Slightly longer self pity crap answer:
I'm even more afraid of "outside" and people generally, but that's just a small incremental change- I've not left my flat for years anyway apart from essential shopping to Aldi or local corner shop once a week or so. I used to get 2 weeks food at a time, but now I'm struggling to carry a weeks worth, which sucks. It's only a few hundred yards away, but it's getting more and more difficult to carry stuff back. Legs get very wobbly and ache. I mostly buy the same crap every time- bacon, bread, and stuff for spag bols. Sometimes I get spuds and sausages instead. Yeah I eat the same crap all the time. I can't really cook, and it's not really important anyway. It's just cheap fuel. Anything nice would be wasted on me, or I'd cock it up trying to cook it, and I can't afford to do that, so..no risks. I do occasionally treat myself to some chocolate or cake, but always feel guilty. No teeth doesnt help either, but at least that means no more tooth ache. and the whole face mask thing I like. Hides my face.

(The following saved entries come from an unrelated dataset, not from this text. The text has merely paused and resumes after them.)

Lemma numbered_elem (cs : list (IteratorWrapper It)) i w : (i, w) ∈ numbered cs <-> cs !! i = Some w.
Proof.
  unfold numbered. rewrite elem_of_lookup_imap. split; [intros (j & x & [= -> ->] & E)|intros E]; [done|by eexists _, _].
Qed.
Lemma numbered_fst (cs : list (IteratorWrapper It)) : (numbered cs).*1 = seq 0 (length cs).
Proof.
  unfold numbered. rewrite fmap_imap. apply list_eq. intros i. rewrite list_lookup_imap.
  destruct (cs !! i) as [w|] eqn:E; cbn.
  - rewrite lookup_seq_lt; [done|by eapply lookup_lt_Some].
  - by rewrite lookup_seq_ge by (by apply lookup_ge_None_1).
Qed.

Lemma child_key cs f i w : children_at cs f -> cs !! i = Some w ->
  w_Valid w = bool_decide (is_Some (f i))
  /\ forall n, f i = Some n -> exists v q, pick i L !! n = Some (w_key w, v)
       /\ L !! q = Some (i, (w_key w, v)) /\ w_value w = Ret v.
Proof.
  intros Hc E. pose proof (child_spec _ _ _ _ Hc E) as HS. destruct Hc as [_ Hw]. specialize (Hw i w E).
  split; [by eapply w_Valid_spec|]. intros n Hn. rewrite Hn in Hw. destruct (w_at _ _ Hw) as (v & Ev & Hv).
  pose proof (list_elem_of_lookup_2 _ _ _ Ev) as H%pick_elem. apply list_elem_of_lookup in H as [q Hq].
  by exists v, q.
Qed.
Lemma in_order_app es es' : in_order (es ++ es') -> in_order es /\ in_order es'.
Proof.
  intros [Hv Hs]. apply Forall_app in Hv as [? ?]. apply StronglySorted_app in Hs as (_ & ? & ?). by split.
Qed.

Lemma in_order_sorted es : in_order es -> @sorted_entries key_cmp key_valid es.
Proof.
  intros [Hv Hs]. split; [done|]. induction Hs as [|e es Hs IH He]; cbn; [constructor|].
  apply list.Forall_cons in Hv as [_ Hv]. constructor; [by apply IH|].
  apply Forall_forall. intros k Hk%list_elem_of_In. apply list_elem_of_fmap in Hk as (e' & -> & Hin).
  rewrite Forall_forall in He. by apply He, list_elem_of_In.
Qed.

Lemma in_order_lt es e : in_order (es ++ [e]) -> Forall (fun x => cmp_lt key_cmp x.1 e.1) es.
Proof.
  intros [_ Hs]. apply StronglySorted_app in Hs as (Hlt & _ & _). apply Forall_forall. intros x Hx%list_elem_of_In.
  apply (Hlt x e); [done|]. by apply list_elem_of_singleton.
Qed.

Lemma weight_app a b : weight (a ++ b) = (weight a + weight b)%nat.
Proof. induction a as [|e a IH]; [done|]. cbn. fold (weight (a ++ b)) (weight a). lia. Qed.

Lemma written_app a b : written (a ++ b) = written a ++ written b.
Proof. unfold written. by rewrite map_app, concat_app. Qed.

Lemma written_one b h : written [(b, h)] = b.
Proof. unfold written. cbn. by rewrite app_nil_r. Qed.

Lemma new_builder_tb_inv : exists r, new_TableBuilder opt [] = Ret r /\ tb_inv r [] [] [].
Proof.
  assert (forall fb, filter_inv (mkRep opt (with_restart_interval opt 1) [] 0 Status.OK new_BlockBuilder
    new_BlockBuilder [] 0 false fb false new_BlockHandle) [] [] ->
    tb_inv (mkRep opt (with_restart_interval opt 1) [] 0 Status.OK new_BlockBuilder new_BlockBuilder [] 0 false fb
      false new_BlockHandle) [] [] []) as Hinv.
  { intros fb Hf. split; [|by split; [split; [|left]|]]. split; try done.
    - split; constructor.
    - exists [], [0%nat]. split; [by apply new_block_builder_inv|done].
    - exists [], [0%nat]. split; [by apply new_block_builder_inv|done]. }
  unfold new_TableBuilder. destruct (filter_policy opt) as [name|] eqn:Ef.
  - change (StartBlock new_FilterBlockBuilder 0) with (Ret new_FilterBlockBuilder). cbn [mbind res_bind].
    eexists. split; [done|]. apply Hinv. exists name, [], []. split; [done|]. split; [done|]. split; [done|].
    split; [done|]. split; [by intros b h e ?%not_elem_of_nil|by intros e ?%not_elem_of_nil].
  - cbn [mbind res_bind]. eexists. split; [done|]. by apply Hinv.
Qed.

(** ** Add *)

(** Every index key so far is below the keys that follow. *)
Lemma seps_below r seps ws cur e sep : tb_core r seps ws cur -> tb_pending r seps ws cur ->
  in_order ((written ws ++ cur) ++ [e]) -> sep ∈ seps -> tight (written ws ++ cur) sep e.1.
Proof.
  intros Hc Hp Ho (i & Hi)%list_elem_of_lookup.
  assert (exists x, x ∈ written (drop (S i) ws) ++ cur) as [x Hx].
  { pose proof (lookup_lt_Some _ _ _ Hi) as Hlt. unfold tb_pending in Hp. destruct (pending_index_entry r).
    - destruct Hp as (Hl & -> & _). destruct (lookup_lt_is_Some_2 ws (S i) ltac:(lia)) as [w Hw].
      pose proof (tb_holds _ _ _ _ Hc) as HF. destruct (Forall_lookup_1 _ _ _ _ HF Hw) as [_ Hne].
      destruct w as [[|x b] h]; [done|]. exists x. rewrite (drop_S _ _ _ Hw). unfold written. cbn. left.
    - destruct Hp as (Hl & [->|Hne]); [cbn in Hl; lia|]. destruct cur as [|x cur]; [done|].
      exists x. apply elem_of_app. right. left. }
  destruct (lookup_lt_is_Some_2 ws i) as [w Hw].
  { apply lookup_lt_Some in Hi. unfold tb_pending in Hp. destruct (pending_index_entry r); lia. }
  destruct (tb_seps _ _ _ _ Hc _ _ _ Hi Hw) as (_ & _ & _ & HF). rewrite Forall_forall in HF.
  apply (tight_trans _ _ x.1); [apply HF; by apply list_elem_of_In|].
  pose proof (in_order_lt _ _ Ho) as HL. rewrite Forall_forall in HL. apply HL, list_elem_of_In.
  rewrite <- (take_drop (S i) ws), written_app, <- app_assoc. apply elem_of_app. by right.
Qed.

I do have days when going out for food feels too much bother or too scary, but hunger usually stops that apathy after a day or two. I haven't been depressed, I don't think- but I can never really be sure of that until it gets really bad, and so far this year, it hasn't. Recently taken up chess, after not having played since I was a little 'un. Only against the computer or chess.com bots. Not against people, too scary.

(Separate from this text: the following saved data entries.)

Lemma table_separates : separates key_cmp idx block_of.
Proof.
  intros i sep h Ei. destruct (idx_handle _ _ _ Ei) as (w & Ew & Es & _ & ->). rewrite table_blocks.
  destruct (tf_seps _ _ _ _ _ _ _ Htf i sep w Es Ew) as (_ & Hle & _ & Hlt). split; [done|].
  unfold written in Hlt at 2. rewrite skipn_map. eapply list.Forall_impl; [exact Hlt|]. by intros e [].
Qed.

Lemma idx_elem hb : hb ∈ map snd idx -> exists w, w ∈ ws /\ hb = handle_EncodeTo w.2 [] /\ block_of hb = w.1.
Proof.
  intros (i & Hi)%list_elem_of_lookup. rewrite list_lookup_fmap in Hi.
  destruct (idx !! i) as [[sep h]|] eqn:Ei; [|done]. injection Hi as <-.
  destruct (idx_handle _ _ _ Ei) as (w & Ew & _ & Eh & Eb). exists w. split; [by apply list_elem_of_lookup_2 in Ew|done].
Qed.

Lemma table_NewIterator_spec : exists it,
  table_NewIterator t = Ret it
  /\ @cursor (TwoLevelIterator (I := block_iterator) (D := block_iterator)) (table_iterator t cache ro) key_valid key_cmp kvs it None.
Proof.
  destruct Ht as (_ & _ & Hfuel & _ & iit & Ei & Hci). unfold table_NewIterator. rewrite Ei. cbn [mbind res_bind].
  destruct (new_two_level_spec key_valid key_cmp idx block_of (kcursor idx) (fun hb => kcursor (block_of hb)) iit None Hci)
    as (tl & -> & Hr).
  exists tl. split; [done|].
  assert (kvs = all_blocks idx block_of) as Ekvs.
  { unfold all_blocks. rewrite table_blocks. symmetry. exact (tf_written _ _ _ _ _ _ _ Htf). }
  rewrite Ekvs. clear Ekvs.
  eexists. split; [|exact Hr]. unfold table_iterator. apply two_level_spec.
  - apply key_cmp_order.
  - apply cursor_spec.
  - intros h _. apply cursor_spec.
  - intros h (w & Hw & -> & Eb)%idx_elem. destruct (BlockReader_spec w Hw) as (it & ins & E & Hc).
    exists it, None. split; [unfold block_function; by rewrite E|]. rewrite Eb. exact Hc.
  - done.
  - exact table_separates.
Qed.

Lemma in_order_valid k v : (k, v) ∈ kvs -> key_valid k.
Proof. intros Hin. destruct Hord as [HF _]. rewrite Forall_forall in HF. by apply (HF (k, v)), list_elem_of_In. Qed.

Lemma block_in_order j w : ws !! j = Some w -> in_order w.1.
Proof.
  intros Ew. rewrite <- (tf_written _ _ _ _ _ _ _ Htf), <- (take_drop_middle ws j w Ew) in Hord.
  unfold written in Hord. rewrite map_app, concat_app in Hord. apply in_order_app in Hord as [_ Hord]. cbn in Hord.
  by apply in_order_app in Hord as [Hord _].
Qed.

(** The lower bound of a key that is there is its position. *)
Lemma lower_bound_of_key b k v n : b !! n = Some (k, v) -> in_order b -> lower_bound key_cmp k b = n.
Proof.
  intros En Hb. apply in_order_sorted in Hb as [_ Hs]. apply lower_bound_eq.
  - apply lookup_lt_Some in En. lia.
  - intros i e Hi Ee. apply (StronglySorted_at _ _ i n e.1 k Hs Hi); rewrite list_lookup_fmap; [by rewrite Ee|by rewrite En].
  - intros e Ee. rewrite En in Ee. injection Ee as <-. cbn. by rewrite (cmp_refl (cmp:=key_cmp)).
Qed.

I do miss my brother more and more though. He died 6 years ago now, and the pain of his passing feels more acute now than ever. The first thing I do every morning, and last thing at night is say "Ayup John or G'night John. It's just habit, and habits are pretty much all I have. Miss you John.
Don't know if I should remove this long answer crap. Might delete it later.
Sorry to have gone on so much, when everyone else is having much worse times. I hope you all find a little joy and peace.